## [WHAT IS BEING ASKED]
Please set down the records below exactly as they appear.

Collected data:
==================================================

(* ===== verification/PCQueue.v ===== *)
(** * producer_consumer_queue.h: the bounded queue with timeouts

    Model of [src/src/util/containers/producer_consumer_queue.h].  The queue is the list of
    its [InnerItem]s, the clock ([Timer::CurrentTimeInUs]) is an argument.  The private
    operations [ForcePutInternal], [TryPutInternal] and [TryGetInternal] are functions; the
    public ones lock the mutex around them, so that a critical section is one step of the
    relation [step], in which Put and Get block on the two condition variables
    ([pthread_cond_wait] puts a thread to sleep, [pthread_cond_signal] wakes one sleeper, and
    a sleeper may wake without a signal). *)

From Stdlib Require Import ZArith Lia.
From stdpp Require Import prelude list numbers.
From S2P Require Import Prelude.

Local Open Scope Z_scope.

Module ProducerConsumerQueue.

Definition TIMEOUT_NONE : Z := 0.
Definition TIMEOUT_USE_DEFAULT : Z := -1.

Section Queue.
Context {Item : Type}.

Record InnerItem := mkInner { item_ : Item; timestamp_ : Z; timeout_ : Z }.

Record Queue := mkQueue { capacity_ : Z; default_timeout_ : Z; que_ : list InnerItem }.

Definition set_que (q : Queue) (l : list InnerItem) : Queue :=
  mkQueue (capacity_ q) (default_timeout_ q) l.

(** The constructor; [None] is the failing CHECK. *)
Definition NewQueue (capacity default_timeout : Z) : option Queue :=
  if (0 <? capacity) && (capacity <? INT32_MAX)
  then Some (mkQueue capacity default_timeout []) else None.

Definition full (q : Queue) : bool := capacity_ q <=? zlen (que_ q).

Definition ForcePutInternal (q : Queue) (now : Z) (item : Item) (_timeout : Z) : Queue * bool :=
  let timeout := if _timeout =? TIMEOUT_USE_DEFAULT then default_timeout_ q else _timeout in
  let l := if full q then list.tail (que_ q) else que_ q in
  (set_que q (l ++ [mkInner item now timeout]), true).

Definition TryPutInternal (q : Queue) (now : Z) (item : Item) (_timeout : Z) : Queue * bool :=
  if full q then (q, false)
  else
    let timeout := if _timeout =? TIMEOUT_USE_DEFAULT then default_timeout_ q else _timeout in
    (set_que q (que_ q ++ [mkInner item now timeout]), true).

(** The test of the loop of TryGetInternal at clock reading [now]; the 64-bit sum must not
    overflow. *)
Definition alive (now : Z) (itm : InnerItem) : option bool :=
  if timeout_ itm =? TIMEOUT_NONE then Some true
  else deadline ← sadd 64 (timestamp_ itm) (timeout_ itm); Some (now <=? deadline).

(** [while (!que_.empty())]; [clk k] is the clock reading for the [k]-th item taken out. *)
Fixpoint TryGet_loop (clk : nat -> Z) (k : nat) (l : list InnerItem)
    : option (list InnerItem * option Item) :=
  match l with
  | [] => Some ([], None)
  | itm :: l =>
    a ← alive (clk k) itm;
    if a : bool then Some (l, Some (item_ itm)) else TryGet_loop clk (S k) l
  end.

(** The item is written to the caller's pointer only when the result is true. *)
Definition TryGetInternal (q : Queue) (clk : nat -> Z) : option (Queue * option Item) :=
  r ← TryGet_loop clk 0 (que_ q); Some (set_que q (fst r), snd r).

Definition TryPut := TryPutInternal.
Definition TryGet := TryGetInternal.
Definition ForcePut := ForcePutInternal.
Definition PreciseSize (q : Queue) : Z := zlen (que_ q).
Definition RoughSize (q : Queue) : Z := zlen (que_ q).

(** ** The critical sections as steps of a concurrent system *)

Record sys := mkSys {
  q : Queue;
  put_wait : list (Item * Z);   (* asleep in Put, on [put_cond_t_] *)
  put_woken : list (Item * Z);  (* woken in Put, before taking the mutex again *)
  get_wait : nat;               (* asleep in Get, on [get_cond_t_] *)
  get_woken : nat;
}.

==================================================

## [RESULT FOR THIS EXERCISE]
(* ===== verification/PCQueue.v ===== *)
(** * producer_consumer_queue.h: the bounded queue with timeouts

    Model of [src/src/util/containers/producer_consumer_queue.h].  The queue is the list of
    its [InnerItem]s, the clock ([Timer::CurrentTimeInUs]) is an argument.  The private
    operations [ForcePutInternal], [TryPutInternal] and [TryGetInternal] are functions; the
    public ones lock the mutex around them, so that a critical section is one step of the
    relation [step], in which Put and Get block on the two condition variables
    ([pthread_cond_wait] puts a thread to sleep, [pthread_cond_signal] wakes one sleeper, and
    a sleeper may wake without a signal). *)

From Stdlib Require Import ZArith Lia.
From stdpp Require Import prelude list numbers.
From S2P Require Import Prelude.

Local Open Scope Z_scope.

Module ProducerConsumerQueue.

Definition TIMEOUT_NONE : Z := 0.
Definition TIMEOUT_USE_DEFAULT : Z := -1.

Section Queue.
Context {Item : Type}.

Record InnerItem := mkInner { item_ : Item; timestamp_ : Z; timeout_ : Z }.

Record Queue := mkQueue { capacity_ : Z; default_timeout_ : Z; que_ : list InnerItem }.

Definition set_que (q : Queue) (l : list InnerItem) : Queue :=
  mkQueue (capacity_ q) (default_timeout_ q) l.

(** The constructor; [None] is the failing CHECK. *)
Definition NewQueue (capacity default_timeout : Z) : option Queue :=
  if (0 <? capacity) && (capacity <? INT32_MAX)
  then Some (mkQueue capacity default_timeout []) else None.

Definition full (q : Queue) : bool := capacity_ q <=? zlen (que_ q).

Definition ForcePutInternal (q : Queue) (now : Z) (item : Item) (_timeout : Z) : Queue * bool :=
  let timeout := if _timeout =? TIMEOUT_USE_DEFAULT then default_timeout_ q else _timeout in
  let l := if full q then list.tail (que_ q) else que_ q in
  (set_que q (l ++ [mkInner item now timeout]), true).

Definition TryPutInternal (q : Queue) (now : Z) (item : Item) (_timeout : Z) : Queue * bool :=
  if full q then (q, false)
  else
    let timeout := if _timeout =? TIMEOUT_USE_DEFAULT then default_timeout_ q else _timeout in
    (set_que q (que_ q ++ [mkInner item now timeout]), true).

(** The test of the loop of TryGetInternal at clock reading [now]; the 64-bit sum must not
    overflow. *)
Definition alive (now : Z) (itm : InnerItem) : option bool :=
  if timeout_ itm =? TIMEOUT_NONE then Some true
  else deadline ← sadd 64 (timestamp_ itm) (timeout_ itm); Some (now <=? deadline).

(** [while (!que_.empty())]; [clk k] is the clock reading for the [k]-th item taken out. *)
Fixpoint TryGet_loop (clk : nat -> Z) (k : nat) (l : list InnerItem)
    : option (list InnerItem * option Item) :=
  match l with
  | [] => Some ([], None)
  | itm :: l =>
    a ← alive (clk k) itm;
    if a : bool then Some (l, Some (item_ itm)) else TryGet_loop clk (S k) l
  end.

(** The item is written to the caller's pointer only when the result is true. *)
Definition TryGetInternal (q : Queue) (clk : nat -> Z) : option (Queue * option Item) :=
  r ← TryGet_loop clk 0 (que_ q); Some (set_que q (fst r), snd r).

Definition TryPut := TryPutInternal.
Definition TryGet := TryGetInternal.
Definition ForcePut := ForcePutInternal.
Definition PreciseSize (q : Queue) : Z := zlen (que_ q).
Definition RoughSize (q : Queue) : Z := zlen (que_ q).

(** ** The critical sections as steps of a concurrent system *)

Record sys := mkSys {
  q : Queue;
  put_wait : list (Item * Z);   (* asleep in Put, on [put_cond_t_] *)
  put_woken : list (Item * Z);  (* woken in Put, before taking the mutex again *)
  get_wait : nat;               (* asleep in Get, on [get_cond_t_] *)
  get_woken : nat;
}.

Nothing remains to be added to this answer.